Required action: Whenever a line carries the word "raised", pull it out of the entries.

Input data:
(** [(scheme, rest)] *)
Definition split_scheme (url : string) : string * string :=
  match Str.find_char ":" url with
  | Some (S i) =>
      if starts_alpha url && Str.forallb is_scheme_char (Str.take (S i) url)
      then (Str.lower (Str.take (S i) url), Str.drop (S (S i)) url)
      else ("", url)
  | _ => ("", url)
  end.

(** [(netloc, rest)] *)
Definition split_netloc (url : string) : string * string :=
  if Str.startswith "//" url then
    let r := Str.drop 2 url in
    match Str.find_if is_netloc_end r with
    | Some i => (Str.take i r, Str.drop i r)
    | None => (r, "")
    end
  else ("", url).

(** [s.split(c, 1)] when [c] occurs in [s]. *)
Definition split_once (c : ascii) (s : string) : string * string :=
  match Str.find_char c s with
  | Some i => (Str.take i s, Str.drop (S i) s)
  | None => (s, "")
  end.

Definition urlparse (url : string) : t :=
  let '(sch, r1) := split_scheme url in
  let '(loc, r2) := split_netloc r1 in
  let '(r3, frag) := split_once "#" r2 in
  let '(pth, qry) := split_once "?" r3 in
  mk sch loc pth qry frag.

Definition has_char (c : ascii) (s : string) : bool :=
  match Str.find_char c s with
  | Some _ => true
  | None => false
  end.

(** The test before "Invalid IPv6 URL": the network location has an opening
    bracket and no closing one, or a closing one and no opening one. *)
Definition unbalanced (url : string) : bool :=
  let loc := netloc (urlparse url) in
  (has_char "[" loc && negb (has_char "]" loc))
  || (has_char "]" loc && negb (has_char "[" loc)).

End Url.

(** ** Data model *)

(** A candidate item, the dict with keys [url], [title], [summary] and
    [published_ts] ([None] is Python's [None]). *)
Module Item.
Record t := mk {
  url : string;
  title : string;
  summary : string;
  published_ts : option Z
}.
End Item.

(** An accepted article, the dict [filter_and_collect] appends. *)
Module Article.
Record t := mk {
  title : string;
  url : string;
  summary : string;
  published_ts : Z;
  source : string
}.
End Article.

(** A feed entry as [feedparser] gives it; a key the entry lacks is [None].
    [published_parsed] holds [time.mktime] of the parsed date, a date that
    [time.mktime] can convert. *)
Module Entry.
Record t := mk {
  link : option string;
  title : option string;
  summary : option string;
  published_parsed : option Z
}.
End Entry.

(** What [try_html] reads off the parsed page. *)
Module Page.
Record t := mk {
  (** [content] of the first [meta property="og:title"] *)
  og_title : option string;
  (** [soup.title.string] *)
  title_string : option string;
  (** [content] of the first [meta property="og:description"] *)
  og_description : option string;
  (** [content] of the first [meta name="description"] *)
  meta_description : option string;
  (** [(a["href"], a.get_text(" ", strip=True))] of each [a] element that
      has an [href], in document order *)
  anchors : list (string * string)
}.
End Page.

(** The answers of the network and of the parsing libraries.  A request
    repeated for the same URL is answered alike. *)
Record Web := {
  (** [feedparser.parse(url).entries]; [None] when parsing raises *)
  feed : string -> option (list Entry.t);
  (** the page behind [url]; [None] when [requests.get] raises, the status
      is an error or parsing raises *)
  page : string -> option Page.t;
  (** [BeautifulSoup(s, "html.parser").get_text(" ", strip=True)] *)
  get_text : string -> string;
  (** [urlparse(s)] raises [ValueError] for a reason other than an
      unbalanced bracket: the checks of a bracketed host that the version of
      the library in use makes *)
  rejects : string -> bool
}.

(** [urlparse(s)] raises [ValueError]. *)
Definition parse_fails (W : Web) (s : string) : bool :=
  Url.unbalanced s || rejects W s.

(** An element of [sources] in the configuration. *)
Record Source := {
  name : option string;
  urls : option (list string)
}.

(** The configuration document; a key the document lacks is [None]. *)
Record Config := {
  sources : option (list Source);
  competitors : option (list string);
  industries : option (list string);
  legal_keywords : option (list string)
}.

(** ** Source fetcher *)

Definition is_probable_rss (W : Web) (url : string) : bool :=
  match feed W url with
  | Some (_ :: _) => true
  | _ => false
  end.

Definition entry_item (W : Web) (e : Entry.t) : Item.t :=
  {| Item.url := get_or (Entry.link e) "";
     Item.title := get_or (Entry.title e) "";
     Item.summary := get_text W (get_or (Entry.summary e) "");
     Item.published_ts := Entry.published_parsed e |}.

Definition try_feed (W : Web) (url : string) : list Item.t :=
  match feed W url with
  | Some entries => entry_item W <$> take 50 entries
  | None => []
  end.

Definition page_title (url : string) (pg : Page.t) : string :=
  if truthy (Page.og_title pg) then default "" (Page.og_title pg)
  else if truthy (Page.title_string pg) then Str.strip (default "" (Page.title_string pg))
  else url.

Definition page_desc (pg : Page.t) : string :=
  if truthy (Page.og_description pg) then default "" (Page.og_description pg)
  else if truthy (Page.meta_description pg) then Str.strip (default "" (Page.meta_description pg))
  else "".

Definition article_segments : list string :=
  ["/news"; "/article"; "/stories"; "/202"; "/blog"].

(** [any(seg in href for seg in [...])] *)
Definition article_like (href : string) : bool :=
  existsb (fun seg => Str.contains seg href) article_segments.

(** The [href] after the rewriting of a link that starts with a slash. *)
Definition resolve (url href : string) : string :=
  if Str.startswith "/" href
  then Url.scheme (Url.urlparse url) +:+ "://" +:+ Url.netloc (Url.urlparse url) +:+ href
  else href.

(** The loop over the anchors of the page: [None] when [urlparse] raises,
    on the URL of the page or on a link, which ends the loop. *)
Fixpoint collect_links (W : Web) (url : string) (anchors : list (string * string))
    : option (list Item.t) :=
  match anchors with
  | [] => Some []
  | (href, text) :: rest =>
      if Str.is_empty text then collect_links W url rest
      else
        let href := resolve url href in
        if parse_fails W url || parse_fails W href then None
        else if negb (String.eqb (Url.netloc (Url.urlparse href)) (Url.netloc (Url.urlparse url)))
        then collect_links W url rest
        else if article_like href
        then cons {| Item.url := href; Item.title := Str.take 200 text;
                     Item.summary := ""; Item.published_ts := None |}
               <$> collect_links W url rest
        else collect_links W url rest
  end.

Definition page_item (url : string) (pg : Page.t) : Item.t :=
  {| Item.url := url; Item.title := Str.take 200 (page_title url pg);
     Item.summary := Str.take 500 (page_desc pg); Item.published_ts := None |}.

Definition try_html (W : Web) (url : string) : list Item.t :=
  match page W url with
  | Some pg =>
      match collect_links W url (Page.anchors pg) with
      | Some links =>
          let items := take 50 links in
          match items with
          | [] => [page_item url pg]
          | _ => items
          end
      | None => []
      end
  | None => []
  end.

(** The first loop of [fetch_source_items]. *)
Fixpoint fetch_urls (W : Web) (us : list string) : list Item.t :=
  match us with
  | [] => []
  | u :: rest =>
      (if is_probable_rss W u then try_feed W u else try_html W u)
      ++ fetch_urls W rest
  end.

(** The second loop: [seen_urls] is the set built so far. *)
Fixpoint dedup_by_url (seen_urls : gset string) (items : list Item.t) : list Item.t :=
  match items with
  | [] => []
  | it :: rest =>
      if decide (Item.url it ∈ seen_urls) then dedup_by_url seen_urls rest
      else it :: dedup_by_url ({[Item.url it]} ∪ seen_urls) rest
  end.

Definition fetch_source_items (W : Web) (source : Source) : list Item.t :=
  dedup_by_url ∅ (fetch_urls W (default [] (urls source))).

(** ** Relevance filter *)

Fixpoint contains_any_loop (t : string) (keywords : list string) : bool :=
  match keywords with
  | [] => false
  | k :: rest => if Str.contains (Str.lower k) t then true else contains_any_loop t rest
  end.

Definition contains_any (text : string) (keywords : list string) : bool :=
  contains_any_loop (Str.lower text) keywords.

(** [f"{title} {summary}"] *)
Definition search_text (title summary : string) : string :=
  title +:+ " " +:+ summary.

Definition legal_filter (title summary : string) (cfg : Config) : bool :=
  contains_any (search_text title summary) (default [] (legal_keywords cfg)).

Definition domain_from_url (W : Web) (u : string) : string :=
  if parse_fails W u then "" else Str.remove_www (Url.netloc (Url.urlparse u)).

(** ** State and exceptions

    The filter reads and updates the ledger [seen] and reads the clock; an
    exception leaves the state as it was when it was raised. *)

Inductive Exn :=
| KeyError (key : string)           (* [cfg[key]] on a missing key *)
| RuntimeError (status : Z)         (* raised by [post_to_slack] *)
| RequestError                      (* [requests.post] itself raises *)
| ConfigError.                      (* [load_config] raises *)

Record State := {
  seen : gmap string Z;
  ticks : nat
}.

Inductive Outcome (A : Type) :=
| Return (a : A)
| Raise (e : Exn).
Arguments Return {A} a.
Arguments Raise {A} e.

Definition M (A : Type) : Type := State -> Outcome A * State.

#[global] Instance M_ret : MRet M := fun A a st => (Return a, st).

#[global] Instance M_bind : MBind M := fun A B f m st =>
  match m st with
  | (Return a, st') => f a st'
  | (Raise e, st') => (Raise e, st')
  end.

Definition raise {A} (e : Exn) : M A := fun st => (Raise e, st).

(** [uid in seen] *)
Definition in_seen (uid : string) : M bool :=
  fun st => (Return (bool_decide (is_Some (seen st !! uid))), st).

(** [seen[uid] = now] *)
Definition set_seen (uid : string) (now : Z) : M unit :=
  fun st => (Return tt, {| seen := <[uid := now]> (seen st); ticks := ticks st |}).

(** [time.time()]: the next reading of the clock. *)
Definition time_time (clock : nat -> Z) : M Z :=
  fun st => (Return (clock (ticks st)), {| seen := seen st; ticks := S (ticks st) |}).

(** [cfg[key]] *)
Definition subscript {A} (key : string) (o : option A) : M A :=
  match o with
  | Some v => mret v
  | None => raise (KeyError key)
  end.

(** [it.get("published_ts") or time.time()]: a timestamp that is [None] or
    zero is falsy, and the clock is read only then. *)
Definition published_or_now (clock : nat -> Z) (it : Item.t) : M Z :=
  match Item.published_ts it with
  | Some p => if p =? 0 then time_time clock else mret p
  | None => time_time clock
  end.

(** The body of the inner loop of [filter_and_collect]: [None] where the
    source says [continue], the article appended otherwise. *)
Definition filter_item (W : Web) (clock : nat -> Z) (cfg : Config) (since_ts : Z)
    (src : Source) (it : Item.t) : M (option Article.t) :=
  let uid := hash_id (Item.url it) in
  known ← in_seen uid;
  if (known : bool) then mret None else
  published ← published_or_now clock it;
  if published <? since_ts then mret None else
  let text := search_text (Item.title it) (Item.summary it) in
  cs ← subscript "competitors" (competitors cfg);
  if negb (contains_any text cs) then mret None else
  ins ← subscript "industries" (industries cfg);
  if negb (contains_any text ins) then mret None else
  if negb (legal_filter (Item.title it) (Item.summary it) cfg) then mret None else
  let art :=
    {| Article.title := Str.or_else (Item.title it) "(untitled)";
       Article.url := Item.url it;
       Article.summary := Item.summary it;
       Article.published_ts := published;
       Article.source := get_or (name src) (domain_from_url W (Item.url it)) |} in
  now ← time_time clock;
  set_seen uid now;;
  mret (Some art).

...

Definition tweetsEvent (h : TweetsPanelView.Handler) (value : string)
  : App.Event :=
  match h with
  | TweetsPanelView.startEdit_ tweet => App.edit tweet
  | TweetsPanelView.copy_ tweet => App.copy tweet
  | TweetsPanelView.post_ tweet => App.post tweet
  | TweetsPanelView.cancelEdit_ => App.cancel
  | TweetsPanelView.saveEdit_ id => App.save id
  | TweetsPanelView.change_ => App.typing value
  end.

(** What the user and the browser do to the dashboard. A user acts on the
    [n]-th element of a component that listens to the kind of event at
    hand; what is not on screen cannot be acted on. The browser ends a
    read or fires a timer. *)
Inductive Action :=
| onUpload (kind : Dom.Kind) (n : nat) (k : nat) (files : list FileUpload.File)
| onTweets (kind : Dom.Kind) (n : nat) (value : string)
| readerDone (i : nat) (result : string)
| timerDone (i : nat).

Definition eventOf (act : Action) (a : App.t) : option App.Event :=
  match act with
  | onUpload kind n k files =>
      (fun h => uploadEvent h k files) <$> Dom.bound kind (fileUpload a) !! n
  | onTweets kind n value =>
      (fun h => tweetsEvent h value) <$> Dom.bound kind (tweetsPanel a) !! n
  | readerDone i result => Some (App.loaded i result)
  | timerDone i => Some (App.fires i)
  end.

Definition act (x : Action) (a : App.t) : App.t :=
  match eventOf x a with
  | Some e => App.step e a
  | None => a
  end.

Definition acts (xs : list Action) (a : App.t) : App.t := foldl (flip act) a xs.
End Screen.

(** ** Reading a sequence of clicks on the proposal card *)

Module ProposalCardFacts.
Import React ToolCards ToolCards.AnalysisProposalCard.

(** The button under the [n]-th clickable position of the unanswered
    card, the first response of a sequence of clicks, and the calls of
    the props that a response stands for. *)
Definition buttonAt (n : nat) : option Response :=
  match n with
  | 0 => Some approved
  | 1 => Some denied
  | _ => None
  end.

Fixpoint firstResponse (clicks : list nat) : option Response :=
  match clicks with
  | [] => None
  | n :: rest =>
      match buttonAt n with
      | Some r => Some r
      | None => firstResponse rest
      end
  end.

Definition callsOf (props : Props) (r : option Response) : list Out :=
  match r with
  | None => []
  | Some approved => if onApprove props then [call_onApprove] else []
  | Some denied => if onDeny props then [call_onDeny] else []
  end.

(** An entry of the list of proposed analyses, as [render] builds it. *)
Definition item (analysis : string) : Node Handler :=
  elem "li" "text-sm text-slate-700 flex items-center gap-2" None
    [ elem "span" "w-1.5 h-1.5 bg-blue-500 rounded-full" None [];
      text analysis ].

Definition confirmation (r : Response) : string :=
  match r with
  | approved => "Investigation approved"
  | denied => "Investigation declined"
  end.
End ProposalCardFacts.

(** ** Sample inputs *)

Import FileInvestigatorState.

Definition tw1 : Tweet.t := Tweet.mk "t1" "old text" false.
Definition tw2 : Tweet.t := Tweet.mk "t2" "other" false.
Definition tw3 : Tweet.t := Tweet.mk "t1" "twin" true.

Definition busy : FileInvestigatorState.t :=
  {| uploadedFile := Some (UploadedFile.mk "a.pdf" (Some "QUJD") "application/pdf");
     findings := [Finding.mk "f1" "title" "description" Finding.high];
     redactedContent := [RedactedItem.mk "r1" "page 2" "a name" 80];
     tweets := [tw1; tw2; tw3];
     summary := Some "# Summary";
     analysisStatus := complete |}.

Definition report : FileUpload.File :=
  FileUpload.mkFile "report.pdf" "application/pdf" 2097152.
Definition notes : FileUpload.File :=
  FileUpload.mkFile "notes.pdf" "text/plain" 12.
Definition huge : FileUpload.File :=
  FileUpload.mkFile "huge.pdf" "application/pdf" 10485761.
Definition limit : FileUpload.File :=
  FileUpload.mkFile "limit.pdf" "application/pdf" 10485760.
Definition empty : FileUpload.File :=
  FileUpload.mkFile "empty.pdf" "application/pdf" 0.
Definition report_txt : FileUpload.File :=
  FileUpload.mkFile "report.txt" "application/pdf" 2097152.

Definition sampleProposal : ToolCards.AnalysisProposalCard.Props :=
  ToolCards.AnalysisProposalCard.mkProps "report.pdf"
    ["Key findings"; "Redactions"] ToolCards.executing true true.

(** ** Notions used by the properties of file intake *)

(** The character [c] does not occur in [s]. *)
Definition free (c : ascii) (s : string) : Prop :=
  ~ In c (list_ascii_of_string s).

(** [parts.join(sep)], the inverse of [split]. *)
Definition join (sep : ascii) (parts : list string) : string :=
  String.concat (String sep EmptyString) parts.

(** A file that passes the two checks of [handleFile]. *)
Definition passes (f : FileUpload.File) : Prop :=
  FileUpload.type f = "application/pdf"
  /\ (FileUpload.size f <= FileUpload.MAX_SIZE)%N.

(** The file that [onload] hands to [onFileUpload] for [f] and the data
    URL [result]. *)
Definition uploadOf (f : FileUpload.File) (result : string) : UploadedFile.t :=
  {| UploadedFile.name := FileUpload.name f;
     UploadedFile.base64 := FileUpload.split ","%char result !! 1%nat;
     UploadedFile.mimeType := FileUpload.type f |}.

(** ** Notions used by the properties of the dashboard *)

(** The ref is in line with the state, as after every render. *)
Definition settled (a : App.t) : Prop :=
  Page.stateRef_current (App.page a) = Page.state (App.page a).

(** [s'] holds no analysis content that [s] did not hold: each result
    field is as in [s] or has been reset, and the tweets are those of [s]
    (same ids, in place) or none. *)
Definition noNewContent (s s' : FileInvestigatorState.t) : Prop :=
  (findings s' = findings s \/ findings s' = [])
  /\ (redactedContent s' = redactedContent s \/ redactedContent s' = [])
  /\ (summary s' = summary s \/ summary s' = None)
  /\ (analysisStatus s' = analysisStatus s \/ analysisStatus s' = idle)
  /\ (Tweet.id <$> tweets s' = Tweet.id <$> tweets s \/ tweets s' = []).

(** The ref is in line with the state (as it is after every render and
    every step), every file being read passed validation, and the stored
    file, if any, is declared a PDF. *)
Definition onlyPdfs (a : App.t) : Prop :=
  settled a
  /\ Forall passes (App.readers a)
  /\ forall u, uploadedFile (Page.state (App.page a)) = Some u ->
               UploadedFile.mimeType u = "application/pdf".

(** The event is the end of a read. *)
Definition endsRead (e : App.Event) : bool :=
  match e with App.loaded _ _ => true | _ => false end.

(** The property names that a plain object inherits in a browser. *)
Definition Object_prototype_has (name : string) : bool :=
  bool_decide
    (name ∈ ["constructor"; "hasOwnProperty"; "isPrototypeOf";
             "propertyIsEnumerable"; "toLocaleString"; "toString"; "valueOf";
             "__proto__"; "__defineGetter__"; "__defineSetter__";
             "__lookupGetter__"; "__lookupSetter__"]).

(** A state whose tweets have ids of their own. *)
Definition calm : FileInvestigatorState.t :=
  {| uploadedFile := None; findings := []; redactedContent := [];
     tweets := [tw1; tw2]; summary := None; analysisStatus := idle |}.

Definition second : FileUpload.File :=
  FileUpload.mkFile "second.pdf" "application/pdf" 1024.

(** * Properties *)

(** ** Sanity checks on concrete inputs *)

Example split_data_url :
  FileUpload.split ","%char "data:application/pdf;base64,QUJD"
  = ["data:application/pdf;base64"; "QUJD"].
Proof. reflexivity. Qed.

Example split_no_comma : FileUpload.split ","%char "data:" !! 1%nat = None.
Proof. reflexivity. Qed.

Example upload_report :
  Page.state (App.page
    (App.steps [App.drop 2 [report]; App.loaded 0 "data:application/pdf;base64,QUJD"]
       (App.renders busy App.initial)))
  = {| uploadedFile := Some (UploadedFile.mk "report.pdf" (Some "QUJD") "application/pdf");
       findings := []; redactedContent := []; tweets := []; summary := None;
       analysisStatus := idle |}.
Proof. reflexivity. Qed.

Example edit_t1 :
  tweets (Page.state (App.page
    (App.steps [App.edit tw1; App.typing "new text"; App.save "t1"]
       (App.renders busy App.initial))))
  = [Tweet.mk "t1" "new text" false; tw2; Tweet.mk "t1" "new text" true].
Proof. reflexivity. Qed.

Exercise output:
    exception leaves the state as it was when it was raised. *)
| RuntimeError (status : Z)         (* raised by [post_to_slack] *)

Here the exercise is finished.